Mazha () is a 2000 Indian Malayalam-language drama film written and directed by Lenin Rajendran based on the short story Nashtappetta Neelambari by Madhavikkutty. It stars Biju Menon, Samyuktha Varma and Lal. The music was composed by Ravindran. The film won five Kerala State Film Awards, a National Film Award and a South Filmfare Award.

Plot
Mazha tells the love story of Bhadra (Samyuktha Varma) and her music teacher Sastrigal (Biju Menon). The film begins with teenager Bhadra coming to learn music under Sastrigal and getting infatuated with him and his singing in Sivapuram. The story describes the teenager Bhadra's characters and behavior in a nice mood. At her teenage time the madhura is a beautiful village having a lot of Tamil Brahmins, the shasthrikal is also one of them. Bhadhra falls in love with her music teacher (shasthrikal)  because of her teenage nature and curiosity towards his music.

The story runs in the surroundings of the famous Meenakshi Amman Temple in Tamil Nadu.  Bhadra's creative talents for poetry start to flourish, under his influence. Sastrigal is not much aware of Bhadra's love and considers her only as his talented student. Coming to know about Bhadra's infatuation, her parents took her with them and Sastrigal is obliged to marry his fiancée(Sindhu).

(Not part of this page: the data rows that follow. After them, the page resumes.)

(** X7: [run] awaits its three enable calls before [handle_messages] is
    started by [asyncio.gather], so no task is there to read the answer:
    as soon as a connection attempt succeeds, the call of Page.enable is
    written, waits out its timeout and raises out of [run].  [run] never
    reaches [asyncio.gather]: it is either still retrying to connect, with
    nothing written, or it has failed with "Command Page.enable timed
    out" after writing that one request. *)
Theorem run_never_gathers attempts st :
  ∃ st',
    (asyncio_run (run attempts st) = (inr Retrying, st') ∧
     ws_connection st' = ws_connection st ∧ ws_sent st' = ws_sent st) ∨
    (asyncio_run (run attempts st) =
       (inl (Exn Exception "Command Page.enable timed out"), st') ∧
     connected st' ∧
     ws_sent st' = (ws_sent st ++ [request (message_id st + 1) "Page.enable" JNull])%list ∧
     pending_commands st' = delete (message_id st + 1) (pending_commands st)).
Proof.
  unfold run, sleep. run_coro. cbn [asyncio_run]. rewrite asyncio_run_bind.
  destruct (connect_loop_alone attempts st)
    as (st1 & Hm & Hs & Hf & Hp & _ & [[-> Hws]|[-> Hconn]]).
  - exists st1. left. done.
  - destruct (send_command_connected "Page.enable" JNull st1 Hconn)
      as (k & Hsend & Hk).
    rewrite Hsend. cbn [bind_res asyncio_run].
    assert (futures (registered "Page.enable" JNull st1)
              !! List.length (futures st1) = Some FPending) as ->
      by (cbn; by rewrite lookup_app_r, Nat.sub_diag).
    rewrite Hk. cbn [resume].
    assert (pending_commands (registered "Page.enable" JNull st1)
              !! (message_id st1 + 1) = Some (List.length (futures st1))) as ->
      by apply lookup_insert_eq.
    cbn [bind_res asyncio_run]. eexists. right. split; [reflexivity|].
    split_and!.
    + destruct Hconn as [url Hconn]. by exists url.
    + cbn. by rewrite Hs, Hm.
    + cbn. by rewrite delete_insert_eq, Hp, Hm.
Qed.

(** ** The dispatcher *)

Lemma results_publish_event payload st :
  results (publish (Lit "browser:events") payload st) = results st.
Proof.
  unfold results, publish. cbn. rewrite List.filter_app. cbn.
  by rewrite app_nil_r.
Qed.

(** The read loop publishes on the events channel only. *)
Lemma handle_messages_iter_results now r st :
  results (final (handle_messages_iter now r st)) = results st.
Proof.
  unfold handle_messages_iter, handle_messages_body, handle_event,
    pending_contains, pending_getitem, pending_delitem, set_result.
  destruct r as [[data|error]|reason]; run_coro;
    [|done|by destruct (ws_connection st)].
  destruct data; cbn [Py.contains Py.getitem Py.get]; run_coro; try done;
    repeat first
      [ done
      | apply results_publish_event
      | progress run_coro
      | progress cbn [final]
      | progress simplify_eq
      | case_match ].
Qed.

Lemma handle_messages_results inbound st :
  results (final (handle_messages inbound st)) = results st.
Proof.
  revert st. induction inbound as [|[now r] inbound IH]; intros st; [done|].
  cbn [handle_messages]. run_coro.
  pose proof (handle_messages_iter_results now r st) as Hiter.
  destruct (handle_messages_iter_spec now r st) as (x & st1 & Heq & _).
  rewrite Heq in Hiter |- *. cbn [final] in Hiter. run_coro.
  destruct x; [by rewrite IH|done].
Qed.

Lemma read_results rd inbound st : results (read rd inbound st).2 = results st.
Proof.
  destruct rd; [|done]. cbn [read].
  pose proof (handle_messages_results inbound st) as H.
  destruct (handle_messages_total inbound st) as (rd' & st' & Heq).
  rewrite Heq in H |- *. done.
Qed.

Lemma ends_drive {A} (I : state → Prop) (Q : exn + A → state → Prop) r env rd :
  (∀ rd inbound st, I st → I (read rd inbound st).2) →
  ends I Q r → Q (drive env rd r).1.1 (drive env rd r).1.2.
Proof.
  intros Hstable Hr. revert rd.
  induction Hr as [x st HQ|st fut k HI _ IH|st k HI _ IH]; intros rd;
    cbn [drive]; [done|..].
  - pose proof (Hstable rd (env st) st HI) as HI'.
    destruct (read rd (env st) st) as [rd' st']. by apply IH.
  - pose proof (Hstable rd (env st) st HI) as HI'.
    destruct (read rd (env st) st) as [rd' st']. by apply IH.
Qed.

Lemma ends_bind {A B} I (Q : exn + B → state → Prop) (r : res A) (f : A → coro B) :
  ends I (fun x st => match x with
                      | inr a => ends I Q (f a st)
                      | inl e => Q (inl e) st
                      end) r →
  ends I Q (bind_res r f).
Proof.
  induction 1 as [[e|a] st HQ|st fut k HI _ IH|st k HI _ IH]; cbn [bind_res];
    [by constructor|done|by constructor..].
Qed.

Lemma ends_catch {A} I (Q : exn + A → state → Prop) (r : res A) handler :
  ends I (fun x st => match x with
                      | inr a => Q (inr a) st
                      | inl e => match handler e with
                                 | Some h => ends I Q (h st)
                                 | None => Q (inl e) st
                                 end
                      end) r →
  ends I Q (catch_res r handler).
Proof.
  induction 1 as [[e|a] st HQ|st fut k HI _ IH|st k HI _ IH]; cbn [catch_res];
    [|by constructor..].
  destruct (handler e); [done|by constructor].
Qed.

Lemma ends_mono {A} I (Q Q' : exn + A → state → Prop) (r : res A) :
  (∀ x st, Q x st → Q' x st) → ends I Q r → ends I Q' r.
Proof.
  intros HQ. induction 1; constructor; auto.
Qed.

(** A call publishes nothing, however it ends. *)
Lemma ends_send_command L (Q : exn + json → state → Prop) method params st :
  results st = L →
  (∀ x st', results st' = L → Q x st') →
  ends (fun s => results s = L) Q (send_command method params st).
Proof.
  intros HL HQ.
  destruct (ws_connection st) as [[url [reason|]]|] eqn:Hws.
  - rewrite (send_command_closed _ _ _ _ _ Hws). constructor. by apply HQ.
  - destruct (send_command_connected method params st) as (k & -> & Hk);
      [by eexists|].
    constructor; [done|]. intros w st' Hst'. rewrite Hk.
    destruct w; cbn [resume]; [constructor; by apply HQ|].
    destruct (pending_commands st' !! _); constructor; by apply HQ.
  - rewrite (send_command_not_connected _ _ _ Hws). constructor. by apply HQ.
Qed.

Ltac ends_auto :=
  cbv beta iota;
  lazymatch goal with
  | |- ends _ _ (Done (inl _) _) => apply ends_done; ends_auto
  | |- ends _ _ (Done (inr _) _) => apply ends_done; ends_auto
  | |- ends _ _ (Done ?x _) => destruct x; ends_auto
  | |- ends _ _ (send_command _ _ _) =>
      apply ends_send_command; [assumption|intros [?|?] ? ?; ends_auto]
  | |- ends _ _ (bind_res _ _) => apply ends_bind; ends_auto
  | |- ends _ _ (match ?x with _ => _ end) => destruct x; ends_auto
  | _ => idtac
  end.

Lemma ends_type_chars L (Q : exn + () → state → Prop) chars st :
  results st = L →
  (∀ x st', results st' = L → Q x st') →
  ends (fun s => results s = L) Q (type_chars chars st).
Proof.
  intros HL HQ. revert st HL.
  induction chars as [|char chars IH]; intros st HL; cbn [type_chars].
  - constructor. by apply HQ.
  - unfold sleep. run_coro. ends_auto; try (by apply HQ).
    constructor; [done|]. intros st2 Hst2. by apply IH.
Qed.

(** The shape of the [result] dict of a command with session id [sid]. *)
Lemma ends_run_action L sid fields action st :
  results st = L →
  ends (fun s => results s = L)
    (fun x s => results s = L ∧
                match x with
                | inr result => ∃ success rest,
                    result = ("session_id", sid) :: ("success", JBool success) :: rest
                | inl _ => True
                end)
    (run_action (JObj fields) action
       [("session_id", sid); ("success", JBool false)] st).
Proof.
  intros HL. unfold run_action.
  repeat match goal with
         | |- context [if Py.eq_str ?a ?s then _ else _] =>
             destruct (Py.eq_str a s)
         end;
    unfold navigate, screenshot, click, type_text, evaluate;
    rewrite ?get_default; run_coro; ends_auto;
    try (split; [assumption|]; first [done | by eexists _, _]).
  apply ends_type_chars; [done|].
  intros [e|[]] st' Hst'; [done|]. constructor. split; [done|]. by eexists _, _.
Qed.

Lemma results_publish_reply sid payload st :
  results (publish (Fmt "browser:result:" sid) payload st) =
  (results st ++ [(Fmt "browser:result:" sid, payload)])%list.
Proof. unfold results, publish. cbn. by rewrite List.filter_app. Qed.

Lemma ends_process_command fields st :
  ends (fun s => results s = results st)
    (fun x s => x = inr () ∧
                ∃ publication,
                  results s = (results st ++ [publication])%list ∧
                  publication.1 = reply_channel fields ∧
                  command_result publication)
    (process_command (JObj fields) st).
Proof.
  unfold process_command. rewrite !get_default. run_coro.
  apply ends_bind, ends_catch.
  eapply ends_mono; [|by apply (ends_run_action (results st))].
  intros [e|result] s [Hs Hshape]; cbn [except_Exception].
  - constructor. constructor. split; [done|].
    eexists. split_and!;
      [rewrite <- Hs; apply results_publish_reply|done|by eexists _, _, _].
  - constructor. split; [done|]. destruct Hshape as (success & rest & ->).
    eexists. split_and!;
      [rewrite <- Hs; apply results_publish_reply|done|by eexists _, _, _].
Qed.

(** X8: whatever the browser sends and whenever calls time out, a command
    that is a JSON object makes [process_command] return normally after
    publishing exactly one Command Result: it is on the reply channel of
    the command's session id and starts with that session id and a
    boolean success flag. *)
Theorem process_command_publishes_once env rd fields st :
  let out := drive env rd (process_command (JObj fields) st) in
  out.1.1 = inr () ∧
  ∃ publication,
    results out.1.2 = (results st ++ [publication])%list ∧
    publication.1 = reply_channel fields ∧
    command_result publication.
Proof.
  apply (ends_drive (fun s => results s = results st)
           (fun x s => x = inr () ∧
              ∃ publication,
                results s = (results st ++ [publication])%list ∧
                publication.1 = reply_channel fields ∧
                command_result publication)).
  - intros rd' inbound s Hs. by rewrite read_results.
  - apply ends_process_command.
Qed.

Lemma process_command_non_object v st :
  (∀ fields, v ≠ JObj fields) →
  process_command v st = Done (inl (Py.no_attribute v "get")) st.
Proof. intros Hv. destruct v; try done. by destruct (Hv fields). Qed.

Lemma listen_loop_results env rd deliveries st :
  let out := drive env rd (listen_loop deliveries st) in
  out.1.1 = inr () ∧
  ∃ new,
    results out.1.2 = (results st ++ new)%list ∧
    new.*1 = reply_channel <$> object_commands deliveries ∧
    Forall command_result new.
Proof.
  revert rd st. induction deliveries as [|[data|] deliveries IH]; intros rd st;
    cbn [listen_loop].
  - split; [done|]. exists []. by rewrite app_nil_r.
  - run_coro. rewrite drive_bind, drive_catch.
    destruct data as [v|error]; run_coro.
    + assert ((∃ fields, v = JObj fields) ∨ (∀ fields, v ≠ JObj fields))
        as [[fields ->]|Hno] by (destruct v; eauto).
      * destruct (process_command_publishes_once env rd fields st)
          as (Hx & publication & Hres & Hchan & Hshape).
        destruct (drive env rd (process_command (JObj fields) st))
          as [[x st1] rd1]. cbn in Hx, Hres. subst x.
        destruct (IH rd1 st1) as (Hx & new & Hres' & Hchans & Hall).
        split; [done|]. exists (publication :: new).
        rewrite Hres', Hres, <- app_assoc. split_and!; [done| |by constructor].
        cbn. by rewrite Hchan, Hchans.
      * rewrite process_command_non_object by done.
        cbn [drive except_Exception]. run_coro.
        assert (object_commands (BusMessage (Text v) :: deliveries) =
                object_commands deliveries) as ->
          by (destruct v; try done; by destruct (Hno fields)).
        apply (IH rd (say _ st)).
    + cbn [drive except_Exception]. run_coro.
      apply (IH rd (say _ st)).
  - apply IH.
Qed.

(** X9: under every schedule, [listen_for_commands] publishes one Command
    Result for each delivery that decodes to a JSON object, in the order
    of delivery and each on the reply channel of its own session id;
    deliveries of another type, undecodable texts and values that are not
    objects get no result (the last two are only printed), and none of
    them makes the listener raise. *)
Theorem listen_for_commands_one_result_each env rd deliveries st :
  let out := drive env rd (listen_for_commands deliveries st) in
  out.1.1 = inr () ∧
  ∃ new,
    results out.1.2 = (results st ++ new)%list ∧
    new.*1 = reply_channel <$> object_commands deliveries ∧
    Forall command_result new.
Proof.
  unfold listen_for_commands. run_coro.
  apply (listen_loop_results env rd deliveries (say _ st)).
Qed.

Bhadra becomes a doctor (like her father) and is married to Chandran (Lal) who is a computer engineer. Chandran happens to see her diary one day and the relationship goes for a toss. Of course, there are no names in the diary. So he goes off to doubt every male in her life – including the elderly senior doctor Thilakan. He becomes a victim to his drinking and dies of related illness.

In the end, Bhadra sets out in search of Sastrigal to Madurai where she discovers that Sastrigal also has lost much – his wife is a mental patient and the final shock is when she finds out that Sastrigal has lost his beautiful voice due to cancer.

Cast
 Biju Menon as Ramanuja Sastrigal
 Samyuktha Varma as Dr. Bhadra Nair 
 Lal as Chandran
 Sindhu Shyam as Jnanam 
 Thilakan as Dr.
Devi Ajith as Gayathri
 Urmila Unni as Saraswathy Madhavan Nair
Jagathy Sreekumar as vaikunda  Shastrikal

Soundtrack 
The film's soundtrack contains 9 songs, all composed by Ravindran. Lyrics were by Bharathiyar, Kaithapram Damodaran Namboothiri, O. V. Usha, Yusuf Ali Kecheri and K. Jayakumar.

Reception

Despite positive reviews, the film was a commercial failure.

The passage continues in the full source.